For some explanations and more details about how geometry is distorted near a black hole, you can check the illustrations and descriptions in "Black Holes and Time Warps: Einstein's Outrageous Legacy" by Kip Thorne given here and in "The Physical Universe: An Introduction to Astronomy" by Frank Shu given here.

General Relativity and black hole expert Robert Penna. Credit: Robert Penna.
I asked Penna what happens to the velocity of spacetime inside the black hole's event horizon, but we don't even have a useful definition of velocity in this region. In Penna's words:
"The velocity makes sense outside the horizon because there is a standard observer, the fixed observer at infinity [someone who is a very long distance away where the gravitational effects of the black hole are negligible]. This observer is not available inside the horizon, because an observer at infinity can't see across the horizon. And an observer inside the horizon can't be at rest: the severe gravity causes everything inside the horizon to fall towards the singularity. Different observers will measure different velocities, so there isn't a standard velocity inside the horizon."
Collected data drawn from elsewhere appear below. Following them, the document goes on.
(* ===== verification/SnapshotReaders.v ===== *)
(** * Reading back what a snapshot section holds

    Lemmas about [SnapshotFormat]: each reader takes exactly the bytes that the
    matching writer produces, and reading the entries of a store into an empty
    one rebuilds it. *)

From S2P Require Import Prelude RingBuffer Lru DedupCache StateCache EventStore Floats CoOccurrence Wal WalCheckpoint Metadata Distance.
From S2P Require Import SnapshotFormat.
From S2P Require VectorStore WalCodec.
#[local] Open Scope Z_scope.

#[local] Arguments WriteBinary : simpl never.

(** ** Readers that undo writers *)

(** Unlike [injection], it leaves the bytes folded. *)
Lemma Ok_inj {A} (a b : A) : Ok a = Ok b → a = b.
Proof. congruence. Qed.

Lemma length_WriteBinary w v : length (WriteBinary w v) = w.
Proof. apply length_le_bytes. Qed.

(** [p] reads exactly [bs] and returns [a], whatever follows. *)
Definition parses {A} (p : SE (list byte) A) (bs : list byte) (a : A) : Prop :=
  ∀ rest, p (bs ++ rest) = (Ok a, rest).

(** More input after a successful read changes nothing. *)
Definition extends {A} (p : SE (list byte) A) : Prop :=
  ∀ s a r t, p s = (Ok a, r) → p (s ++ t) = (Ok a, r ++ t).

Lemma parses_ret {A} (a : A) : parses (se_ret a) [] a.
Proof. done. Qed.

Lemma parses_bind {A B} (p : SE (list byte) A) (k : A → SE (list byte) B) b1 b2 a b :
  parses p b1 a → parses (k a) b2 b → parses (se_bind p k) (b1 ++ b2) b.
Proof. intros Hp Hk rest. unfold se_bind. by rewrite <- (assoc_L (++)), Hp. Qed.

Lemma parses_bind_last {A B} (p : SE (list byte) A) (k : A → SE (list byte) B) b1 a b :
  parses p b1 a → parses (k a) [] b → parses (se_bind p k) b1 b.
Proof. intros. rewrite <- (app_nil_r b1). by eapply parses_bind. Qed.

Lemma parses_ReadBinary_wrap w m v : parses (ReadBinary w m) (WriteBinary w v) (wrap (8 * Z.of_nat w) v).
Proof.
  intros rest. unfold ReadBinary, WriteBinary. rewrite length_app, length_le_bytes.
  rewrite (proj2 (Nat.ltb_ge _ _)) by lia. rewrite take_app_length', drop_app_length' by (by rewrite length_le_bytes).
  by rewrite le_value_bytes.
Qed.

Lemma parses_ReadBinary w m v : in_u (8 * Z.of_nat w) v → parses (ReadBinary w m) (WriteBinary w v) v.
Proof. intros Hv. rewrite <- (wrap_small _ v Hv) at 2. apply parses_ReadBinary_wrap. Qed.

Lemma parses_require n m bs rest : n ≤ Z.of_nat (length bs) → require_bytes n m (bs ++ rest) = (Ok tt, bs ++ rest).
Proof.
  intros Hn. unfold require_bytes, HasRemainingBytes. rewrite (proj2 (Z.leb_le _ _)); [done|]. rewrite length_app. lia.
Qed.

Lemma parses_read_bytes m bs : parses (read_bytes (length bs) m) bs bs.
Proof.
  intros rest. unfold read_bytes. rewrite length_app, (proj2 (Nat.ltb_ge _ _)) by lia. by rewrite take_app_length, drop_app_length.
Qed.

Lemma WriteString_Ok m s bs :
  WriteString m s = Ok bs →
  bs = WriteBinary 4 (Z.of_nat (String.length s)) ++ bytes_of_string s ∧ Z.of_nat (String.length s) ≤ kMaxStringLength.
Proof.
  unfold WriteString. destruct (Z.ltb_spec kMaxStringLength (Z.of_nat (String.length s))) as [|Hle]; [done|]. intros [= <-].
  split; [|done]. unfold u32. rewrite wrap_small; [done|]. unfold in_u, kMaxStringLength in *. lia.
Qed.

Lemma length_WriteString m s bs : WriteString m s = Ok bs → (4 ≤ length bs)%nat.
Proof. intros [-> _]%WriteString_Ok. rewrite length_app, length_WriteBinary. lia. Qed.
(* ===== verification/SnapshotTheorems.v ===== *)
(** * Snapshots are faithful

    Theorems about [SnapshotFormat]: what is written is read back, damaged files
    are refused, and whatever is accepted is well-formed. *)

From S2P Require Import Prelude RingBuffer Lru DedupCache StateCache EventStore Floats CoOccurrence Wal WalCheckpoint Metadata Distance.
From S2P Require Import SnapshotFormat SnapshotReaders.
From S2P Require VectorStore WalCodec.
#[local] Open Scope Z_scope.

#[local] Arguments WriteBinary : simpl never.

(** ** The checksum of the file *)

Section checksum.
Context {zlib : Zlib} {stream : ZlibStream}.

Definition zero_at (off i : nat) (b : byte) : byte := if decide (32 ≤ off + i < 36)%nat then Byte.x00 else b.

Lemma zero_crc_field_imap off l : zero_crc_field off l = imap (zero_at off) l.
Proof.
  unfold zero_crc_field, kFileCRC32Offset, kFixedHeaderSize. cbv zeta.
  destruct ((off <? _) && _)%nat eqn:E.
  - apply andb_true_iff in E as [E1%Nat.ltb_lt E2%Nat.ltb_lt].
    set (zb := (_ `max` _ - _)%nat). set (ze := (_ `min` _ - _)%nat).
    rewrite <- (take_drop zb l) at 3. rewrite <- (take_drop (ze - zb) (drop zb l)) at 1. rewrite !imap_app, drop_drop.
    replace (zb + (ze - zb))%nat with ze by lia. f_equal; [|f_equal].
    + apply list_eq. intros i. rewrite list_lookup_imap. destruct (take zb l !! i) as [b|] eqn:Hb; [|done]. cbn.
      apply lookup_lt_Some in Hb. rewrite length_take in Hb. unfold zero_at. by rewrite decide_False by lia.
    + apply list_eq. intros i. rewrite list_lookup_imap, length_take.
      destruct (decide (i < ze - zb)%nat).
      * rewrite lookup_replicate_2 by done. rewrite lookup_take_lt by done. rewrite lookup_drop.
        destruct (lookup_lt_is_Some_2 l (zb + i)) as [b ->]; [lia|]. cbn. unfold zero_at, compose. by rewrite decide_True by lia.
      * rewrite !lookup_ge_None_2; [done| |]; rewrite ?length_replicate, ?length_take, ?length_drop; lia.
    + apply list_eq. intros i. rewrite list_lookup_imap. destruct (drop ze l !! i) as [b|] eqn:Hb; [|done]. cbn.
      unfold zero_at, compose. rewrite decide_False; [done|]. rewrite !length_take, length_drop.
      apply lookup_lt_Some in Hb. rewrite length_drop in Hb. lia.
  - symmetry. apply list_eq. intros i. rewrite list_lookup_imap. destruct (l !! i) as [b|] eqn:Hb; [|done]. cbn.
    apply lookup_lt_Some in Hb. unfold zero_at. rewrite decide_False; [done|].
    apply andb_false_iff in E as [?%Nat.ltb_ge|?%Nat.ltb_ge]; lia.
Qed.

Lemma zero_crc_field_app off a b : zero_crc_field off (a ++ b) = zero_crc_field off a ++ zero_crc_field (off + length a) b.
Proof.
  rewrite !zero_crc_field_imap, imap_app. f_equal. apply imap_ext. intros i x _. unfold compose, zero_at.
  by replace (off + (length a + i))%nat with (off + length a + i)%nat by lia.
Qed.

Lemma length_zero_crc_field off l : length (zero_crc_field off l) = length l.
Proof. rewrite zero_crc_field_imap. apply length_imap. Qed.

(** Feeding the file in chunks gives the checksum of the whole. *)
Lemma crc_chunks_spec fuel : ∀ off rest pre,
  (length rest ≤ fuel)%nat → crc_chunks fuel off rest (crc32 pre) = crc32 (pre ++ zero_crc_field off rest).
Proof.
  induction fuel as [|fuel IH]; intros off rest pre Hlen.
  { destruct rest; [|cbn in Hlen; lia]. by rewrite zero_crc_field_imap, app_nil_r. }
  cbn [crc_chunks]. destruct rest as [|b rest]; [by rewrite zero_crc_field_imap, app_nil_r|].
  set (l := b :: rest) in *. rewrite crc32_append, IH.
  - f_equal. rewrite <- (assoc_L (++)). f_equal. rewrite <- zero_crc_field_app. by rewrite take_drop.
  - rewrite length_drop. unfold l, kChunk in *. cbn [length] in *. lia.
Qed.

Lemma CalculateFileCRC32Streaming_Ok file :
  Z.of_nat (length file) ≤ kMaxSnapshotFileSize →
  CalculateFileCRC32Streaming file (Z.of_nat (length file)) = Ok (crc32 (zero_crc_field 0 file)).
Proof.
  intros Hle. unfold CalculateFileCRC32Streaming. rewrite !(proj2 (Z.ltb_ge _ _)) by lia.
  rewrite Nat2Z.id, take_ge by lia. by rewrite crc_chunks_spec.
Qed.

Lemma zero_field a x rest :
  length a = kFileCRC32Offset → length x = 4%nat → zero_crc_field 0 (a ++ x ++ rest) = a ++ WriteBinary 4 0 ++ rest.
Proof.
  intros Ha Hx. unfold kFileCRC32Offset, kFixedHeaderSize in Ha. unfold zero_crc_field, kFileCRC32Offset, kFixedHeaderSize. cbv zeta.
  rewrite !length_app, (proj2 (Nat.ltb_lt _ _)), (proj2 (Nat.ltb_lt _ _)) by lia. cbn [andb].
  replace (_ `max` _ - _)%nat with (length a) by lia. rewrite take_app_length.
  replace (_ `min` _ - _)%nat with (length a + length x)%nat by lia.
  rewrite (assoc_L (++) a x rest), <- length_app, drop_app_length. f_equal. f_equal.
  rewrite length_app. by replace (length a + length x - length a)%nat with 4%nat by lia.
Qed.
With black holes you have objects where normal geometry and physics do not apply and where material can be pulled along at almost the speed of light just before it disappears from the observable universe for ever. These points about geometry and physics are well established but can sometimes be neglected by astronomers and science communicators. Black holes should not be taken for granted just because a lot of papers are published on them.

End-note: I would like to thank Robert Penna for his thoughtful comments and also black hole expert Jeff McClintock, from Harvard Smithsonian Center for Astrophysics, who directed my questions to Robert.